Tonight, when the clock strikes 11:59 PM on New Year’s Eve, I’ll be sitting by myself in my bedroom on the third floor of our townhouse, looking outside at the dark sky, and listening for a song.
What song? you ask.
The song that wants to be my Song of the Year.
When I hear it, I’ll write down it down in my journal. Then when the clock moves past midnight, I’ll play the song aloud and let it seep into me as my Song of the Year. I learned this ritual from the always interesting and insightful Theresa Reed the Tarot Lady.
I did this ritual a year ago, and the year before that, and wow, was each song spot-on for the rest of those respective years! So spot-on, it kinda spooked me.
On December 31, 2019, I heard Under Pressure by Queen and David Bowie play in my ear.
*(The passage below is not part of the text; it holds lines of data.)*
(* ===== verification/ToolAdapter.v ===== *)
(** * The adapter behind the tool server

    [*bridge.Adapter] satisfies [Mail], the optional readers and [Triage]: the
    operations of the adapter's model as instances of those interfaces, and
    what the tools therefore cannot do to a mailbox. *)
From Stdlib Require Import ZArith Lia Strings.Byte.
From stdpp Require Import base list gmap strings.
From S2P Require Import Prelude GoStrings Errors Config Session Adapter MessageID Search AdapterSpec Triage AttachmentProjection StructureSession StructureSessionSpec.
From S2P Require Import Mime ToolResults ToolServer ToolServerSpec.

Section Adapter.
Context {W S C : Type} `{B : Backend W S C}.
Variable config : ValidatedConfig.
Variable mac : bytes -> bytes.
Variable unmarshalPayload : bytes -> option messageIDPayload.
Variable ParseMediaType : bytes -> option (bytes * gmap bytes bytes).
(** One dedicated structure read. *)
Variable dedicated : C -> structureRequest -> W -> (selectedStructure + goerror) * W.
(** The context of the call. *)
Variable c : C.

(** An operation of the adapter; it answers and does not panic. *)
Definition operation {A} (m : M W S (A + goerror)) : st W S -> reply A * st W S := fun s => let (r, s') := m s in (Answer r, s').

Let decode := decodeMessageID mac unmarshalPayload.

Definition adapterMail : Mail (st W S) := {|
  mailListFolders := operation (ListFolders config c);
  mailStatus mailbox := operation (Status config c mailbox);
  mailSearchMailPage query := operation (SearchMailPage config mac c query);
  mailGetMessageMetadata identifier := operation (GetMessageMetadata config decode c identifier);
  mailGetMessageBody identifier := operation (GetMessageBody config decode c identifier);
  messageHeaderReader := Some (fun identifier => operation (GetMessageHeaders config decode c identifier));
  messageAttachmentStructureReader := Some (fun identifier => operation (GetMessageAttachmentStructure config decode ParseMediaType dedicated c identifier)) |}.

Definition adapterTriage : TriageSurface (st W S) := {|
  surfaceSetSeen mailbox uidValidity uids seen := operation (SetSeen config c mailbox uidValidity uids seen);
  surfaceMove mailbox uidValidity uids destination := operation (Move config c mailbox uidValidity uids destination);
  surfaceArchive mailbox uidValidity uids := operation (Archive config c mailbox uidValidity uids);
  surfaceTrash mailbox uidValidity uids := operation (Trash config c mailbox uidValidity uids) |}.

(** Only events that write nothing are added to the log. *)
Definition quiet_log (s s' : st W S) : Prop := exists l, log s' = log s ++ l /\ Forall (fun he => not_write (snd he)) l.

#[local] Instance quiet_preorder : PreOrder quiet_log.
Proof.
  split; [intros s; exists []; by rewrite app_nil_r|].
  intros s1 s2 s3 (l1 & E1 & H1) (l2 & E2 & H2). exists (l1 ++ l2). split; [by rewrite E2, E1, app_assoc|by apply Forall_app].
Qed.

Lemma operation_quiet {A} (m : M W S (A + goerror)) : (forall s r s', m s = (r, s') -> read_operation config s s') -> within quiet_log (operation m).
Proof.
  intros Hm s r s'. unfold operation. destruct (m s) as [r' s1] eqn:E. intros [= _ <-]. apply Hm, read_operations_quiet in E as (l & E & Hl).
  exists (map (pair true) l). split; [done|]. by apply Forall_fmap.
Qed.

Lemma adapterMail_quiet : mail_within quiet_log adapterMail.
Proof.
  constructor; cbn.
  - apply operation_quiet. intros s r s' H. by eapply reads_folders.
  - intros mailbox. apply operation_quiet. intros s r s' H. by eapply reads_status.
  - intros query. apply operation_quiet. intros s r s' H. by eapply reads_search.
  - intros identifier. apply operation_quiet. intros s r s' H. by eapply reads_metadata.
  - intros identifier. apply operation_quiet. intros s r s' H. by eapply reads_body.
  - intros reader identifier [= <-]. apply operation_quiet. intros s r s' H. by eapply reads_headers.
  - intros reader identifier [= <-] s r s'. unfold operation. destruct (GetMessageAttachmentStructure _ _ _ _ _ _ s) as [r' s1] eqn:E. intros [= _ <-].
    apply attachment_structure_isolated in E as (_ & _ & Hl & _). exists []. by rewrite app_nil_r.
Qed.

#[export] Instance adapter_clock `{K : Clock W} : Clock (st W S) := outside now.

End Adapter.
Have you listened to the lyrics lately?
People on streets.
People on streets.
It’s the terror of knowing
What this world is about.
Watching some good friends screaming,
“Let me out!”
I don’t know why I heard that song on that dark night on the last day of 2019. But later, when the COVID-19 virus spread quickly across the world in the winter and Seattle went on lockdown by March, I thought about the people on the streets. I thought about the people dying. I thought about all of us being under pressure.
The last part of this song always gets me.
Can’t we give ourselves one more chance?
Why can’t we give love that one more chance?
Why can’t we give love, give love, give love, give love, give love, give love, give love, give love, give love?
‘Cause love’s such an old-fashioned word,
And love dares you to care for the people on the edge of the night,
And love dares you to change our way of caring about ourselves.
This is our last dance.
This is our last dance.
This is ourselves.
Under pressure.
Under pressure.
Pressure.
What can’t we give love one more chance? *
Sheesh, still gives me chills thinking about it.
A year goes by. I survive. Marcus survives. Most of my friends and family members survive. I am grateful. And on December 31, 2020, I hear another song play in my ear.
This time, it’s Revolution by The Beatles.
You say you want a revolution
Well, you know
We’d all love to change the world
You tell me that it’s evolution
Well, you know
We’d all love to change the world
Wasn’t 2021 a revolutionary year, both in good ways and bad? To me, the pandemic has caused a revolution. It has fundamentally changed the way we live, the way we work, the way we socialize.
But when you talk about destruction
Don’t you know that you can count me out
Amen. You can count me out. I’m for evolution, not destruction. I’m for helping people and protecting people’s health, and not about asserting my personal preferences.
Throughout 2021, the chorus of this song gave me some solace that we’d make it through the second year of the pandemic.
Well, don’t you know it’s gonna be…alright
don’t you know it’s gonna be…alright
don’t you know it’s gonna be…alright
Thank God, many of us made it through. Here in the U.S., vaccines for COVID-19 were created and disseminated at an incredibly fast rate. I’m so grateful to all the scientists that worked on the vaccines and to all the health care professionals that administered them.
So, what will I hear tonight when the clock strikes 12:59PM?
What earworm will crawl in and play at different times throughout 2022?
Will it be as spot-on as my songs for 2020 and 2021?
I have no idea. That’s the exciting part. You’ll have to wait until one year from now to hear the answer. Until then, I’m wishing you a beautiful night and a new year full of hope, good health, and peace. ✨
* My God, Freddie Mercury and David Bowie, I miss you both so much.
Peg Cheng is the author of Rebel Millionaire, a guide for how to retire as a millionaire even if you make a modest income, and The Contenders, a novel that asks, can enemies become friends? She is also the proud owner of Plaid Frog Press with her husband Marcus Donner. Born in Southern California to Taiwanese parents, Peg currently lives in Seattle, Washington.
Photo by Eric Nopanen
Edgy says
That’s spooky, how spot on those songs can be. Could you say more about the selection process? How do you choose which songs to audition? Or is it partly random?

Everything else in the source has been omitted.